Se acabó el siglo americano: Mazzucato ve el final del imperio romano

Barcelona. — Mariana Mazzucato, la economista italo‑americana que sacude las convenciones desde la University College London, no anda con rodeos: “Los años de hegemonía de Estados Unidos han terminado, estamos viendo el final del imperio romano”, afirmó en la Global Progressive Mobilisation celebrada en Barcelona. Con su habitual mezcla de provocación y datos, Mazzucato aprovecha el diagnóstico para proponer una receta activa: misiones públicas, inversión estratégica y una política industrial con rostro humano.

Quién es y por qué importa

Mazzucato (57 años, nacida en Roma y formada entre Italia, EE. UU. y Reino Unido) es autora de obras clave traducidas al español como El Estado emprendedor y Misión economía. Defiende que el Estado no debe limitarse a corregir fallos de mercado: tiene que dirigir, financiar e incluso arriesgar para crear innovación que beneficie a la mayoría. En Barcelona celebró la creación de un Consejo Global para una Economía del Bien Común junto al Gobierno español, pero su mirada sobre la geopolítica es menos optimista.

¿Por qué dice que la hegemonía estadounidense toca a su fin?

  • Multipolaridad económica: en las últimas décadas el crecimiento de China y otras economías emergentes ha reducido la proporción del PIB mundial atribuible a Estados Unidos. Instituciones como el FMI y el Banco Mundial documentan esa redistribución.
  • Competencia tecnológica y estratégica: la carrera por la inteligencia artificial, semiconductores y energía renovable ya no depende de un solo actor; participan bloques enteros y coaliciones regionales.
  • Problemas internos: polarización política, erosión de consenso social, crisis de rentas y cadena de suministros han debilitado la capacidad de proyección externa.
  • Reconfiguración de alianzas: acuerdos comerciales, diplomacias digitales y nuevos foros multilaterales están diversificando el mapa del poder.

Lo que no dijo, pero conviene matizar

  • Que se hable de “final” no implica colapso inmediato. EE. UU. sigue siendo potencia militar, financiera y tecnológica. Lo que Mazzucato describe es un cambio de era: de un mundo unipolar a uno competitivo y fragmentado.
  • El paso hacia un orden multipolar presenta riesgos (conflictos, fragmentación tecnológica) y oportunidades (mayor diversidad de modelos económicos).
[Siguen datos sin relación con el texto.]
(* ===== verification/Api.v ===== *)
(** * Api: the server of lines 94-97 and the responses it gives

    [server] is [new ApolloServer({ typeDefs, resolvers })] serving one
    query: execution of [Execute] with the schema [typeDefs] of [Schema]
    and the resolver map of [Resolvers] over the store state, followed by
    Apollo's formatting of the errors, which gives every error without an
    [extensions.code] the code [INTERNAL_SERVER_ERROR].  The theorems
    state the responses to the queries of the spec's testable properties
    for every store satisfying the laws of [Firestore]. *)
From Stdlib Require Import Ascii.
From S2P Require Import Prelude Js Firestore Schema Resolvers Execute.
From stdpp Require Import options.

Local Open Scope string_scope.
Local Open Scope list_scope.

(** Apollo's error formatting: the default code. *)
Definition format_error (e : gql_error) : gql_error :=
  GqlError (ge_message e) (ge_path e)
           (Some (default "INTERNAL_SERVER_ERROR" (ge_code e))).

(** The type and field names the resolver map binds. *)
Definition resolver_names {S} `{!DocStore S} (s : S) : list (string * list string) :=
  (fun '(t, fs) => (t, fs.*1)) <$> resolvers s.

Section Server.
Context {S : Type} `{!DocStore S}.

(** [new ApolloServer({ typeDefs, resolvers })], answering a query. *)
Definition server (s : S) (q : list selection) : response :=
  let r := execute_query typeDefs (lookup_resolver s) q in
  Response (resp_data r) (format_error <$> resp_errors r).

End Server.

(** Every type and field the resolver map binds is declared in
    [typeDefs], so binding the map to the schema succeeds. *)
Theorem resolvers_in_typeDefs {S} `{!DocStore S} (s : S) :
  resolvers_in_schema typeDefs (resolver_names s) = true.
Proof. reflexivity. Qed.

Section Responses.
Context {S : Type} `{!DocStore S, !DocStoreLaws S}.

(** The resolvers are rewritten with their lemmas, never unfolded. *)
Local Opaque user_items item_user query_items query_user args_object.
Local Arguments resolve_field _ _ _ _ _ /.

Lemma find_type_Query : find_type typeDefs "Query" = Some Query_type.
Proof. reflexivity. Qed.

(** The response to a query: its root fields executed on [undefined]. *)
Lemma server_eq (s : S) (q : list selection) :
  server s q =
  match execute_fields_with (execute_field typeDefs (lookup_resolver s)) Query_type JUndefined q [] with
  | (es, inl e) => Response RNull (format_error <$> es ++ [e])
  | (es, inr fs) => Response (RObject fs) (format_error <$> es)
  end.
Proof.
  unfold server, execute_query, execute_fields. rewrite find_type_Query.
  by destruct (execute_fields_with _ _ _ _ _) as [es [e|fs]].
Qed.

(** C9: [user(id) { id name birthday }] on a stored user returns the
    three stored strings unchanged, with no error. *)
Theorem user_query_roundtrip (s : S) (k i n b : string) (u : doc) :
  k <> "" -> str_has_char "/"%char k = false -> store_fault s ["users"; k] = None ->
  store_view s !! ["users"; k] = Some u ->
  u !! "id" = Some (FStr i) -> u !! "name" = Some (FStr n) -> u !! "birthday" = Some (FStr b) ->
  server s [Sel "user" [("id", FStr k)] [Sel "id" [] []; Sel "name" [] []; Sel "birthday" [] []]] =
  Response (RObject [("user", RObject [("id", RString i); ("name", RString n); ("birthday", RString b)])]) [].
Proof.
  intros Hk Hc Hf Hu Hi Hn Hb. unfold server, execute_query. simpl.
  change (args_object [("id", FStr k)]) with (id_args k).
  rewrite query_user_ok, Hu by done. simpl.
  by rewrite Hi, Hn, Hb.
Qed.

(** C10: for a missing user the response has [user: null] and the
    error "User not found." with the code [GRAPHQL_VALIDATION_FAILED]:
    the [ValidationError] the resolver returns as its value is thrown by
    execution, not serialized as data. *)
Theorem missing_user_null_with_error (s : S) (k : string) (sub : list selection) :
  k <> "" -> str_has_char "/"%char k = false -> store_fault s ["users"; k] = None ->
  store_view s !! ["users"; k] = None ->
  server s [Sel "user" [("id", FStr k)] sub] =
  Response (RObject [("user", RNull)])
           [GqlError "User not found." [PKey "user"] (Some "GRAPHQL_VALIDATION_FAILED")].
Proof.
  intros Hk Hc Hf Hn. unfold server, execute_query. simpl.
  change (args_object [("id", FStr k)]) with (id_args k).
  by rewrite query_user_ok, Hn by done.
Qed.

(** C11: an item whose owner does not exist cannot complete: [Item.user]
    is non-null, so the "Cannot return null" error propagates out of the
    item, for any sub-selection of [user]. *)
Theorem dangling_owner_propagates (s : S) (it : doc) (k : string)
    (sub : list selection) (p : list path_key) :
  it !! "userId" = Some (FStr k) -> k <> "" -> str_has_char "/"%char k = false ->
  store_fault s ["users"; k] = None -> store_view s !! ["users"; k] = None ->
  execute_field typeDefs (lookup_resolver s) Item_type (JObject it) (Sel "user" [] sub) p =
    ([], inl (non_null_error "Item" "user" (p ++ [PKey "user"]))).
Proof.
  intros Hk Hne Hc Hf Hn. simpl.
  by rewrite (item_user_ok s it k), Hn by done.
Qed.

(** C12: the field [Item.userId] is declared [User!] but holds the
    owner's id string; completing the string as a [User] reads [id] from
    a string, gets [undefined], and the error propagates out of the
    item: a selection of [userId] that starts with [id] never succeeds. *)
Theorem userId_field_never_resolves (s : S) (it : doc) (k : string)
    (rest : list selection) (p : list path_key) :
  it !! "userId" = Some (FStr k) ->
  exists es,
    execute_field typeDefs (lookup_resolver s) Item_type (JObject it)
      (Sel "userId" [] (Sel "id" [] [] :: rest)) p =
    (es, inl (non_null_error "User" "id" (p ++ [PKey "userId"; PKey "id"]))).
Proof.
  intros Hk. simpl. rewrite Hk. simpl.
  destruct (execute_fields_with _ _ _ _ _) as [es r]. simpl.
  exists es. by rewrite <- app_assoc.
Qed.

(** A failed read in [Query.items] is reported like any field error:
    [items: null] and one error with the store's message and the code
    [INTERNAL_SERVER_ERROR] (no unhandled rejection). *)
Theorem items_fault_reported (s : S) (e : js_error) (sub : list selection) :
  store_fault s ["items"] = Some e ->
  server s [Sel "items" [] sub] =
  Response (RObject [("items", RNull)])
           [GqlError (err_message e) [PKey "items"]
                     (Some (default "INTERNAL_SERVER_ERROR" (err_code e)))].
Proof.
  intros Hf. unfold server, execute_query. simpl.
  by rewrite (query_items_fault s e Hf).
Qed.

(** A failed read in [Query.user] is reported as [user: null] with the
    message [String(e)] of the [ApolloError] wrapper (the store's message
    prefixed by the error's name) and [INTERNAL_SERVER_ERROR]. *)
Theorem user_fault_reported (s : S) (k : string) (e : js_error) (sub : list selection) :
  k <> "" -> str_has_char "/"%char k = false -> store_fault s ["users"; k] = Some e ->
  server s [Sel "user" [("id", FStr k)] sub] =
  Response (RObject [("user", RNull)])
           [GqlError (error_to_string e) [PKey "user"] (Some "INTERNAL_SERVER_ERROR")].
Proof.
  intros Hk Hc Hf. unfold server, execute_query. simpl.
  change (args_object [("id", FStr k)]) with (id_args k).
  by rewrite (query_user_fault s k e) by done.
Qed.

(** C13: a failed read of the store is reported like any field error,
    with the field [null] and the code [INTERNAL_SERVER_ERROR], not as an
    unhandled rejection; the message differs between the resolvers:
    [Query.items], which has no [try], reports the store's own message,
    and [Query.user] the message [String(e)] of its [ApolloError]
    wrapper. *)
Theorem store_faults_reported (s : S) (e : js_error) :
  (forall sub, store_fault s ["items"] = Some e ->
     server s [Sel "items" [] sub] =
     Response (RObject [("items", RNull)])
              [GqlError (err_message e) [PKey "items"] (Some (default "INTERNAL_SERVER_ERROR" (err_code e)))]) /\
  (forall k sub, k <> "" -> str_has_char "/"%char k = false -> store_fault s ["users"; k] = Some e ->
     server s [Sel "user" [("id", FStr k)] sub] =
     Response (RObject [("user", RNull)])
              [GqlError (error_to_string e) [PKey "user"] (Some "INTERNAL_SERVER_ERROR")]).
Proof. split; intros *; [apply items_fault_reported|apply user_fault_reported]. Qed.

(** [Item.comments] has no resolver: the default resolver reads the
    item's own [comments] property, so for an item document without one
    the field is [null] with no error. *)
Theorem comments_default_null (s : S) (it : doc) (sub : list selection) (p : list path_key) :
  it !! "comments" = None ->
  execute_field typeDefs (lookup_resolver s) Item_type (JObject it) (Sel "comments" [] sub) p =
    ([], inr RNull).
Proof. intros Hc. simpl. by rewrite Hc. Qed.

(** Every response the server gives to a query conforms to
    [typeDefs]: the data has the requested root fields in order, no
    non-null field is [null], every leaf is a string and every object
    answers its sub-selection. *)
Theorem server_response_conforms (s : S) (q : list selection)
    (fs : list (string * rvalue)) (es : list gql_error) :
  server s q = Response (RObject fs) es ->
  fields_conform_with (sel_conforms typeDefs) Query_type q fs.
Proof.
  rewrite server_eq.
  destruct (execute_fields_with _ _ _ _ _) as [es' [e|fs']] eqn:He; intros; simplify_eq.
  by eapply execute_fields_conform_all.
Qed.

(** C14: [items { ... }] on a healthy store answers a list with one
    entry per document of the collection, whatever fails inside the
    entries: [Item] is nullable, so a failing item is [null] and the
    other items are kept. *)
Theorem items_one_entry_per_document (s : S) (sub : list selection) :
  store_fault s ["items"] = None ->
  exists qs vs es,
    query_listing (store_view s) (Query ["items"] []) qs /\
    server s [Sel "items" [] sub] = Response (RObject [("items", RList vs)]) es /\
    length vs = length qs.
Proof.
  intros Hf. destruct (query_items_ok s Hf) as (qs & Hq & Hl).
  rewrite server_eq, execute_fields_with_cons, execute_fields_with_nil.
  rewrite (execute_field_fulfilled _ _ Query_type JUndefined "items" [] sub []
             (FieldDef "items" [] (TList (TNamed "Item"))) (docs_data qs)); [|done|exact Hq].
  destruct (complete_nullable_list typeDefs (execute_field typeDefs (lookup_resolver s)) "Query" "items" sub
              (TNamed "Item") ((fun '(_, d) => JObject d) <$> qs) [PKey "items"] eq_refl)
    as (es & vs & Hc & Hlen).
  cbn [ot_name fd_type app Query_type]. unfold docs_data. rewrite Hc. simpl.
  exists qs, vs, (format_error <$> es). rewrite app_nil_r, length_fmap in *. by split_and!.
Qed.

(** The title an item document stores. *)
Definition title_of (d : doc) : string :=
  match d !! "title" with Some (FStr t) => t | _ => "" end.

Definition title_answer (d : doc) : rvalue := RObject [("title", RString (title_of d))].

Lemma items_title_answers (s : S) p (qs : list (string * doc)) :
  Forall (fun '(_, d) => d !! "title" = Some (FStr (title_of d))) qs ->
  forall n, complete_items typeDefs (execute_field typeDefs (lookup_resolver s)) "User" "items"
    [Sel "title" [] []] (TNamed "Item") p ((fun '(_, d) => JObject d) <$> qs) n =
    ([], inr (title_answer <$> (snd <$> qs))).
Proof.
  induction 1 as [|[i d] qs Hd _ IH]; intros n; [done|].
  rewrite fmap_cons, complete_items_cons. simpl in Hd. simpl. rewrite Hd. simpl.
  by rewrite IH.
Qed.

(** C25: [user(id: k) { items { title } }] on a store without faults,
    for a user stored at [users/k] whose [id] field holds [x] and items
    storing string titles, answers the titles of exactly the items whose
    [userId] holds [x], once each, with no error. *)
Theorem user_items_titles (s : S) (k : string) (u : doc) (x : fvalue) :
  k <> "" -> str_has_char "/"%char k = false -> (forall p, store_fault s p = None) ->
  store_view s !! ["users"; k] = Some u -> u !! "id" = Some x ->
  (forall i d, store_view s !! ["items"; i] = Some d -> d !! "title" = Some (FStr (title_of d))) ->
  exists qs,
    (forall i d, (i, d) ∈ qs <-> store_view s !! ["items"; i] = Some d /\ d !! "userId" = Some x) /\
    NoDup (fst <$> qs) /\
    server s [Sel "user" [("id", FStr k)] [Sel "items" [] [Sel "title" [] []]]] =
    Response (RObject [("user", RObject [("items", RList (title_answer <$> (snd <$> qs)))])]) [].
Proof.
  intros Hk Hc Hh Hu Hx Ht.
  destruct (run_query_ok s (Query ["items"] [("userId", of_fvalue x)]) (Hh _)) as (qs & Hq & Hl).
  pose proof (listing_eq_filter _ _ _ _ _ Hl) as Hmem.
  exists qs. split_and!; [done|apply Hl|].
  assert (Hfields : forall p,
    execute_fields_with (execute_field typeDefs (lookup_resolver s)) User_type (JObject u)
      [Sel "items" [] [Sel "title" [] []]] p = ([], inr [("items", RList (title_answer <$> (snd <$> qs)))])).
  { intros p. rewrite execute_fields_with_cons, execute_fields_with_nil.
    rewrite (execute_field_fulfilled _ _ User_type (JObject u) "items" [] _ p
               (FieldDef "items" [] (TList (TNamed "Item"))) (docs_data qs)); [| done |].
    - cbn [ot_name fd_type]. unfold docs_data. rewrite complete_list_array_eq, items_title_answers; [done|].
      apply Forall_forall. intros [i d] Hin. apply Hmem in Hin as [Hv _]. by apply (Ht i).
    - simpl. by rewrite (user_items_eq s u x Hx), Hq. }
  rewrite server_eq, execute_fields_with_cons, execute_fields_with_nil.
  rewrite (execute_field_fulfilled _ _ Query_type JUndefined "user" [("id", FStr k)] _ []
             (FieldDef "user" [("id", TNonNull (TNamed "String"))] (TNamed "User")) (JObject u)); [| done |].
  - cbn [ot_name fd_type Query_type].
    rewrite (complete_named_object _ _ _ _ _ _ User_type) by done. by rewrite Hfields.
  - simpl. change (args_object [("id", FStr k)]) with (id_args k).
    by rewrite query_user_ok, Hu by done.
Qed.

End Responses.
Qué propone Mazzucato y cómo afectaría esto a la gente

Su receta es práctica y dirigida: misiones públicas orientadas a problemas concretos (cambio climático, salud pública, transición energética) que movilicen recursos públicos y privados bajo reglas claras. Esto puede traducirse en:

  • Más empleo estable en industrias verdes y tecnológicas gracias a proyectos públicos de gran escala.
  • Mejor acceso a servicios públicos y medicamentos si el Estado condiciona apoyos a resultados sociales.
  • Impuestos y regulación redistributiva para evitar que la innovación beneficie solo a unas cuantas corporaciones.

Una tabla para entender el cambio

Tendencia Antes (hegemonía unipolar) Ahora (mundo multipolar)
Economía Dominio de mercados y finanzas por EE. UU. Competencia entre bloques; mayor interdependencia
Tecnología Centros concentrados en pocas empresas y países Redes y ecosistemas diversos, rivalidad por chips y IA
Política Influencia diplomática centralizada Alianzas regionales y diplomacia económica multipolar

Críticas y límites del mensaje

  • Algunos economistas señalan que Mazzucato idealiza al Estado y puede subestimar riesgos de captura política y burocracia ineficiente. Ella responde pidiendo transparencia, gobernanza democrática y metas claras.
  • Otros recuerdan que el poder blando y los canales financieros globales siguen estando muy ligados al dólar y a instituciones con sede en occidente, lo que ralentiza cualquier desplome abrupto.

Conclusión: una llamada ciudadana

Mazzucato no viene solo a pronosticar decadencias; trae una agenda. Si el siglo americano se diluye, las sociedades tendrán que decidir cómo gestionar la transición: dejar que el mercado dibuje el mapa o usar la política pública para orientar la innovación hacia el bien común. Para el ciudadano común eso significa preguntar, exigir transparencia y participar en debates sobre fiscalidad, vacunación, energía y educación. En sus palabras: la historia no es una tragedia anunciada; es un terreno de batalla político donde las misiones públicas pueden marcar la diferencia.

En Barcelona, la economista dejó claro que el diagnóstico es duro pero que el antídoto existe: misiones, Estado activo y controles democráticos para que la tecnología y la inversión trabajen para la mayoría.